Los antiguos libros decían que solamente el alma de la Prelada debía entregarse a la protección del Creador a través de la sagrada ceremonia del funeral, pero en ese caso todas las Hermanas habían votado para conceder el mismo privilegio a quien tan valientemente había luchado por salvar su vida. Según los libros, era posible otorgar ese mismo privilegio a otros si existía unanimidad al respecto. Había costado bastante conseguir la unanimidad.

Según la costumbre, cuando el sol finalmente venció en el horizonte bañando el fuego con el magnífico espectáculo de la propia luz del Creador, el flujo de han se interrumpió. Sin poder que la alimentara, la pira se derrumbó, dejando únicamente una mancha de ceniza y algunos troncos carbonizados que marcaban el lugar de la ceremonia en la verde cima de la colina. El humo se elevó en volutas hacia el cielo para disiparse en el silencioso y brillante día.

Lo único que quedaba ya en el mundo de los vivos de la Prelada Annalina y del profeta Nathan eran blancas cenizas de un tono grisáceo. El rito había acabado.

Sin decir palabra las Hermanas empezaron a dispersarse. Algunas se marchaban solas y otras pasaban un brazo sobre los hombros de un muchacho o una novicia para consolarlos. Como almas perdidas descendían la colina describiendo un camino sinuoso, dirigiéndose hacia la ciudad y el Palacio de los Profetas. Eran como niños que regresan a un hogar en el que falta la madre. Mientras se besaba el dedo anular, la hermana Verna se dijo que, puesto que también el Profeta había muerto, de hecho también faltaba el padre.

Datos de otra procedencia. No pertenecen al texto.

(* ===== verification/BrokerTheorems.v ===== *)
(** * The broker: theorems

    [holds s K] reads: the data directory and the broker object [s] hold the topics
    [K], which maps a topic to the first retained offset and the records of each of
    its partitions. *)
From S2P Require Import Prelude Bytes Crc32 LogRecord FileSystem Segment SegmentFacts CommitLog CommitLogFacts Retention LogSpec Unicode Json Broker BrokerFacts PartitionFacts GroupFacts.
Local Open Scope Z_scope.

Abbreviation holds := (broker_repr (repr:=seg_log_repr)).

(** ** Brokers to run the theorems on *)

(** A new broker with two partitions per topic; three records produced to it. *)
Definition demo_new : DataDir * Broker := (mkData ∅ ∅, Broker_new 2 64 16 None None).
Definition demo_one : DataDir * Broker := (Broker_produce "t" [x61] None (Some 1) 0 demo_new).2.
Definition demo_two : DataDir * Broker := (Broker_produce "t" [xff] None (Some 2) 0 demo_one).2.
Definition demo_used : DataDir * Broker := (Broker_produce "t" [x63] None None 3 demo_two).2.

Definition demo_recs_0 : list LogRec := [mkRec 0 1 [x61]; mkRec 1 3 [x63]].
Definition demo_recs_1 : list LogRec := [mkRec 0 2 [xff]].
Definition demo_contents : Contents := {["t"%string := [(0, demo_recs_0); (0, demo_recs_1)]]}.

Lemma demo_new_holds : holds demo_new ∅.
Proof.
  constructor; cbn; [constructor| | |done|lia].
  - intros t. rewrite lookup_empty. split; by intros [].
  - intros t parts ks. rewrite lookup_empty. done.
Qed.

(** The effect of [produce] on a broker whose contents are known. *)
Lemma produced_holds s K t payload key timestamp now i first rs K' :
  holds s K → key_ok key → route key (rr s.2) (len (topic_contents s K t)) = i →
  topic_contents s K t !! Z.to_nat i = Some (first, rs) →
  rec_ok (mkRec (first + len rs) (default now timestamp) payload) →
  log_fits (rs ++ [mkRec (first + len rs) (default now timestamp) payload]) →
  <[t := <[Z.to_nat i := (first, rs ++ [mkRec (first + len rs) (default now timestamp) payload])]>
           (topic_contents s K t)]> K = K' →
  holds (Broker_produce t payload key timestamp now s).2 K'.
Proof.
  intros Hs Hk <- Hi Hr Hfit <-.
  destruct (returns_inv _ _ _ (produce_spec (repr:=seg_log_repr) _ _ _ _ _ _ _ _ _ Hs Hk Hi Hr Hfit))
    as (x & s' & -> & _ & H & _). exact H.
Qed.

Ltac decided := apply (bool_decide_unpack _); vm_compute; exact I.

Lemma demo_used_holds : holds demo_used demo_contents.
Proof.
  assert (holds demo_one {["t"%string := [(0, [mkRec 0 1 [x61]]); (0, [])]]}) as H1.
  { eapply (produced_holds demo_new ∅ _ _ _ _ _ 0 0 []); [apply demo_new_holds|exact I|decided..]. }
  assert (holds demo_two {["t"%string := [(0, [mkRec 0 1 [x61]]); (0, demo_recs_1)]]}) as H2.
  { eapply (produced_holds demo_one _ _ _ _ _ _ 1 0 []); [exact H1|exact I|decided..]. }
  eapply (produced_holds demo_two _ _ _ _ _ _ 0 0 [mkRec 0 1 [x61]]); [exact H2|exact I|decided..].
Qed.

(** A broker with an age limit of 5 ms and one record per segment: the sweep at time
    101 keeps the last record. *)
Definition demo_small : DataDir * Broker := (mkData ∅ ∅, Broker_new 1 20 16 (Some 5) None).
Definition demo_a : DataDir * Broker := (Broker_produce "t" [x61] None (Some 1) 0 demo_small).2.
Definition demo_b : DataDir * Broker := (Broker_produce "t" [x62] None (Some 2) 0 demo_a).2.
Definition demo_full : DataDir * Broker := (Broker_produce "t" [x63] None (Some 100) 0 demo_b).2.
Definition demo_swept : DataDir * Broker := (Broker_retention_sweep 101 demo_full).2.
Definition demo_full_recs : list LogRec := [mkRec 0 1 [x61]; mkRec 1 2 [x62]; mkRec 2 100 [x63]].
Definition demo_swept_contents : Contents := {["t"%string := [(2, [mkRec 2 100 [x63]])]]}.

Lemma demo_full_holds : holds demo_full {["t"%string := [(0, demo_full_recs)]]}.
Proof.
  assert (holds demo_a {["t"%string := [(0, [mkRec 0 1 [x61]])]]}) as H1.
  { eapply (produced_holds demo_small ∅ _ _ _ _ _ 0 0 []); [|exact I|decided..].
    destruct demo_new_holds as [H1 H2 H3 H4 _]. constructor; [exact H1|exact H2|exact H3|exact H4|cbn; lia]. }
  assert (holds demo_b {["t"%string := [(0, [mkRec 0 1 [x61]; mkRec 1 2 [x62]])]]}) as H2.
  { eapply (produced_holds demo_a _ _ _ _ _ _ 0 0 [mkRec 0 1 [x61]]); [exact H1|exact I|decided..]. }
  eapply (produced_holds demo_b _ _ _ _ _ _ 0 0 [mkRec 0 1 [x61]; mkRec 1 2 [x62]]); [exact H2|exact I|decided..].
Qed.

Lemma log_repr_first fs l first rs :
  log_repr fs l first rs → base_offset <$> head (segments l) = Some first.
Proof.
  intros (ps & p & wf & _). pose proof (lw_bases _ _ _ _ _ wf) as E.
  destruct (segments l) as [|g gs]; [by destruct ps|]. cbn. destruct ps; injection E as E _; by rewrite E.
Qed.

Verna cruzó los dedos sobre el estómago mientras, distraídamente, contemplaba a los demás, que se iban perdiendo de vista. No había tenido oportunidad de hacer las paces con la Prelada antes de que muriera. Annalina la había utilizado y humillado, además de permitir que fuese degradada sólo por cumplir con su deber y seguir sus órdenes. Aunque todas las Hermanas servían al Creador, y ella sabía que la Prelada tenía el bien común en mente para tratarla de ese modo, le dolía pensar que se había aprovechado de esa fidelidad. La había dejado en ridículo.

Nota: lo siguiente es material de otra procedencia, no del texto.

(* ===== verification/ApiTheorems.v ===== *)
(** * Theorems: the gateway, its dashboard and the metrics *)
From S2P Require Import Prelude Bytes LogRecord FileSystem SegmentFacts CommitLog CommitLogFacts LogSpec Unicode Json Broker BrokerFacts GroupFacts Api Metrics BrokerTheorems.
Local Open Scope Z_scope.

(** ** What one request does *)

Lemma topic_repr_dir (d d' : DataDir) t parts ks :
  dd_topics d' = dd_topics d → topic_repr (repr:=seg_log_repr) d t parts ks → topic_repr (repr:=seg_log_repr) d' t parts ks.
Proof.
  intros E [H1 H2 H3 H4]. constructor; [done|done| |by rewrite E].
  intros i l k Hl Hk. unfold partition_files. rewrite E. by apply H3.
Qed.

(** Groups are no part of the contents. *)
Lemma holds_frame s s' K :
  dd_topics s'.1 = dd_topics s.1 → s'.2 = s.2 <| groups := groups s'.2 |> → holds s K → holds s' K.
Proof.
  intros Ed Eb [H1 H2 H3 H4 H5].
  assert (topics s'.2 = topics s.2) as Et by (by rewrite Eb).
  assert (default_partitions s'.2 = default_partitions s.2) as En by (by rewrite Eb).
  constructor; rewrite ?Et, ?Ed, ?En; [done..| |done|done].
  intros t parts ks Hp Hk. eapply topic_repr_dir; [exact Ed|by apply H3].
Qed.

Lemma groups_ok_frame s s' : same_rest s s' → groups_ok s → groups_ok s' ∧ ∀ name, group_of s' name = group_of s name.
Proof.
  intros [Ed Eb] [H1 H2]. assert (groups s'.2 = groups s.2) as Eg by (by rewrite Eb).
  assert (∀ name, group_of s' name = group_of s name) as E by (intros name; unfold group_of; by rewrite Ed).
  split; [|done]. constructor; intros name g; rewrite E, ?Eg; [apply H1|apply H2].
Qed.

Lemma group_of_dir s s' name : s'.1 = s.1 → group_of s' name = group_of s name.
Proof. intros E. unfold group_of. by rewrite E. Qed.

Section consumer.
Context (name t part : string) (q : list (string * list string)) (p limit : Z).
Hypothesis Hname : query_arg q "group" EmptyString = name.
Hypothesis Hgroup : name ≠ EmptyString.
Hypothesis Hpart : int_of_text part = inr p.
Hypothesis Hlimit : int_of_text (query_arg q "limit" "100") = inr limit.

(** The group [name] has consumed the partition up to, excluding, offset [o]. *)
Definition consumed_to (s : DataDir * Broker) (o : Z) : Prop :=
  groups_ok s ∧ ∃ g, group_of s name = inr g ∧ ConsumerGroup_committed t p g = o - 1.

Lemma api_consume_spec s K ks first rs o :
  holds s K → K !! t = Some ks → 0 <= p < len ks → ks !! Z.to_nat p = Some (first, rs) →
  0 <= o → consumed_to s o →
  returns (api_consume t part q) s (λ out s',
    let recs := next_records o (Z.to_nat limit) first rs in
    out = fetched <$> recs ∧ holds s' K ∧ consumed_to s' (o + len recs)).
Proof.
  intros Hs HK Hp Hk Ho (Hok & g & Hg & Hc). unfold api_consume.
  apply returns_bind. eapply returns_intro; [unfold lift; by rewrite Hpart|]. cbv zeta.
  apply returns_bind. eapply returns_intro; [unfold lift; by rewrite Hlimit|].
  rewrite Hname, !(bool_decide_eq_false_2 (name = EmptyString)) by done.
  apply returns_bind, returns_bind. eapply returns_mono; [by apply group_spec|].
  intros g' s1 (-> & Ed1 & Hok1 & Eb1). apply returns_ret. rewrite Hc.
  assert (holds s1 K) as Hs1 by (eapply holds_frame; [by rewrite Ed1|done|done]).
  destruct (br_lookup _ _ _ _ _ _ Hs1 HK Hk) as (parts & l & _ & _ & _ & Hrepr).
  destruct (cl_facts _ _ _ Hrepr) as (Hfirst & _ & Hcont). cbn [fst snd] in Hfirst, Hcont.
  apply returns_bind. eapply returns_mono; [by apply (fetch_spec s1 K t p ks first rs)|].
  intros out s2 (-> & Hs2 & Hrest). destruct (groups_ok_frame _ _ Hrest Hok1) as [Hok2 Eg2].
  rewrite after_next by done. pose proof (last_next o (Z.to_nat limit) first rs) as Hlast. set (recs := next_records _ _ _ _) in *. assert (group_of s2 name = inr g) as Hg2 by (by rewrite Eg2, (group_of_dir s s1)).
  rewrite fmap_last. destruct (last recs) as [r|] eqn:El; cbn [fmap option_fmap option_map].
  2:{ apply last_None in El. rewrite El. apply returns_bind, returns_ret, returns_ret. rewrite len_nil, Z.add_0_r.
      split_and!; [done|done|]. split; [done|]. by exists g. }
  specialize (Hlast r Hcont eq_refl).
  assert (0 < len recs) as Hpos by (destruct recs; [done|rewrite len_cons; pose proof (len_nonneg recs); lia]).
  apply returns_bind. eapply returns_mono; [apply (commit_spec s2 name t p (f_offset (fetched r)) g Hok2 Hg2)|].
  intros _ s3 (Hok3 & Hg3 & _ & _ & Ed3 & Eb3). apply returns_ret. split_and!; [done|by eapply holds_frame|].
  split; [done|]. eexists. split; [exact Hg3|]. unfold ConsumerGroup_committed. cbn [g_offsets f_offset fetched].
  rewrite committed_after_spec by lia. rewrite decide_True by done. rewrite Hc. lia.
Qed.

(** [n] requests, one after the other. *)
Fixpoint consume_times (n : nat) : BrokerM (list Fetched) :=
  match n with
  | O => mret []
  | S n' => out ← api_consume t part q; rest ← consume_times n'; mret (out ++ rest)
  end.

Lemma consume_times_spec n : ∀ s K ks first rs o,
  holds s K → K !! t = Some ks → 0 <= p < len ks → ks !! Z.to_nat p = Some (first, rs) →
  0 <= o → consumed_to s o →
  returns (consume_times n) s (λ out s',
    let recs := next_records o (n * Z.to_nat limit) first rs in
    out = fetched <$> recs ∧ holds s' K ∧ consumed_to s' (o + len recs)).
Proof.
  induction n as [|n IH]; intros s K ks first rs o Hs HK Hp Hk Ho Hc; cbn [consume_times].
  { apply returns_ret. cbn [Nat.mul]. assert (next_records o 0 first rs = []) as ->.
    { unfold next_records. by destruct (o <? first). }
    rewrite len_nil, Z.add_0_r. done. }
  apply returns_bind. eapply returns_mono; [by apply (api_consume_spec s K ks first rs o)|].
  intros out s1 (-> & Hs1 & Hc1). cbn [Nat.mul]. rewrite next_records_app. cbv zeta.
  set (recs := next_records _ _ _ _) in *. pose proof (len_nonneg recs).
  apply returns_bind. eapply returns_mono; [apply (IH s1 K ks first rs (o + len recs)); [done..|lia|done]|].
  intros out s2 (-> & Hs2 & Hc2). apply returns_ret. rewrite <-fmap_app. split_and!; [done|done|].
  by rewrite len_app, Z.add_assoc.
Qed.
End consumer.

(** C19: a consumer group that reads a partition through the gateway.  Let [o] be the
    offset after the last one the group has committed, [0] for a new group.  If
    retention has not removed [o], then however often [/consume] is requested, and
    with any limit, the messages of all replies together are the records of the
    partition from [o] on, each exactly once and in order, up to the limit per
    request; the group's offset is then behind the last of them, in its file too, so
    that the next request, or a broker started again, goes on from there.  If
    retention has removed [o], all replies are empty and the group stays where it
    is. *)
Theorem consumed_once name t part q p limit n s K ks first rs o :
  query_arg q "group" EmptyString = name → name ≠ EmptyString →
  int_of_text part = inr p → int_of_text (query_arg q "limit" "100") = inr limit →
  holds s K → K !! t = Some ks → 0 <= p < len ks → ks !! Z.to_nat p = Some (first, rs) →
  0 <= o → consumed_to name t p s o →
  returns (consume_times t part q n) s (λ out s',
    let recs := if o <? first then [] else take (n * Z.to_nat limit) (drop (Z.to_nat (o - first)) rs) in
    out = fetched <$> recs ∧ holds s' K ∧ consumed_to name t p s' (o + len recs)).
Proof. intros. by eapply consume_times_spec. Qed.

Lemma consumed_once_witness :
  returns (consume_times "t" "0" [("group", ["g"]); ("limit", ["1"])]%string 2) demo_used (λ out s',
    out = fetched <$> demo_recs_0 ∧ holds s' demo_contents ∧ consumed_to "g" "t" 0 s' 2).
Proof.
  apply (consumed_once "g" "t" "0" [("group", ["g"]); ("limit", ["1"])]%string 0 1 2 demo_used demo_contents
    [(0, demo_recs_0); (0, demo_recs_1)] 0 demo_recs_0 0);
    [vm_compute; reflexivity|discriminate|vm_compute; reflexivity|vm_compute; reflexivity|apply demo_used_holds
    |vm_compute; reflexivity|vm_compute; split; discriminate || reflexivity|reflexivity|lia|].
  split; [apply demo_groups_ok|]. exists (mkGroup "g" []). split; [apply demo_group|vm_compute; reflexivity].
Defined.

(** ** The dashboard *)

(** What comes before and after the rows. *)
Definition page_parts : bytes * bytes := (take 1246 DASHBOARD_HTML, drop 1252 DASHBOARD_HTML).

(** The page is the source's with the rows of the topics in their place, whatever bytes
    the names have: a name is put in as it is, also one that has tags, or is
    [{rows}]. *)
Theorem dashboard_page describe metrics q d b :
  do_GET describe metrics "/" q (d, b) =
    (inr (RPage (page_parts.1 ++ join [x0a] (dashboard_row <$> merge_sort (λ x y, String.le x.1 y.1) (Broker_stats b).1.1) ++ page_parts.2)), (d, b)).
Proof.
  unfold do_GET, broker. unfold mbind, M_bind, gets. cbn [fst snd]. rewrite (bool_decide_eq_true_2 ("/"%string = "/"%string)) by done.
  unfold dashboard. generalize (join [x0a] (dashboard_row <$> merge_sort (λ x y, String.le x.1 y.1) (Broker_stats b).1.1)) as rows.
  intros rows. vm_compute. reflexivity.
Qed.

(** ** Metrics *)

(** Whatever else the registry is asked for in between, a histogram holds the newest
    of the values it was given, in order: all of them up to 2048, never more than
    that, and at least the last 1024 when some were dropped. *)
Theorem histogram_window {V} (zero : V) add name ops :
  let m := foldl (run_metric zero add) Metrics_init ops in
  window (observed name ops) (samples name m).
Proof.
  cbv zeta. induction ops as [|o ops IH] using rev_ind; [exists 0%nat; split_and!; [done|cbn; lia|by left]|].
  rewrite foldl_app. unfold observed. rewrite omap_app. fold (observed name ops). cbn [foldl].
  set (m := foldl _ _ _) in *. destruct o as [n v|n v|n v]; cbn [omap list_omap run_metric]; [by rewrite app_nil_r| |by rewrite app_nil_r].
  unfold samples, Metrics_observe. cbn [hist]. case_bool_decide as E; cbn [omap list_omap].
  - subst n. rewrite dict_get_set. cbn [default]. apply window_snoc, IH.
  - rewrite app_nil_r, dict_get_set_ne by congruence. exact IH.
Qed.

(** The Prometheus text can be made at any time: no list is indexed outside its
    length.  Of a histogram with values it shows as [p50] a value that more than half
    of them do not exceed and that at least half reach, and as [p99] one that more than
    ninety-nine in a hundred do not exceed, the index computed in double precision
    being the exact one for all windows; the registry stays as it is. *)
Theorem prometheus_quantiles {V} (zero : V) add print (le : relation V) `{!RelDecision le, !Transitive le, !Total le} div name uptime ops :
  let m := foldl (run_metric zero add) Metrics_init ops in
  let vals := samples name m in
  (∃ text, Metrics_prometheus zero add print le div uptime m = (inr text, m)) ∧
  (vals ≠ [] → returns (summary zero add le div vals) m (λ '(p50, p99, avg) m',
    m' = m ∧ avg = div (foldl add zero (merge_sort le vals)) (length vals) ∧
    (length vals < 2 * count (λ x, le x p50) vals ∧ length vals ≤ 2 * count (le p50) vals)%nat ∧
    (99 * length vals < 100 * count (λ x, le x p99) vals ∧ 0 < count (le p99) vals)%nat)).
Proof.
  cbv zeta. set (m := foldl _ _ _). split.
  - pose proof (prometheus_returns zero add print le div uptime m (run_metrics_bounded zero add ops)) as Hp.
    apply returns_inv in Hp as (text & m' & E & ->). by exists text.
  - intros Hv. pose proof (histogram_window zero add name ops) as (j & _ & Hl & _). fold m in Hl.
    eapply returns_mono; [by apply summary_spec|]. intros [[p50 p99] avg] m' (-> & -> & H50%rank_sorted & H99%rank_sorted); [|done..].
    assert (0 < length (samples name m))%nat by (destruct (samples name m); [done|cbn; lia]).
    split; [done|]. split; [done|].
    pose proof (Nat.div_mod_eq (length (samples name m)) 2). pose proof (Nat.mod_upper_bound (length (samples name m)) 2).
    pose proof (Nat.div_mod_eq (length (samples name m) * 99) 100). pose proof (Nat.mod_upper_bound (length (samples name m) * 99) 100).
    split; lia.
Qed.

La hermana Verna no había tenido oportunidad de hablar con la Prelada, porque desde el ataque de Ulicia, una Hermana de las Tinieblas, había permanecido inconsciente durante casi tres semanas antes de morir. Solamente Nathan había podido atenderla y había luchado con denuedo para sanarla, pero al final había fracasado. El cruel destino también se llevó la vida del Profeta. Aunque parecía vigoroso, seguramente el esfuerzo había sido excesivo. Después de todo, Nathan tenía casi mil años. Seguramente en los aproximadamente veinte años que ella había pasado lejos del palacio buscando a Richard había envejecido.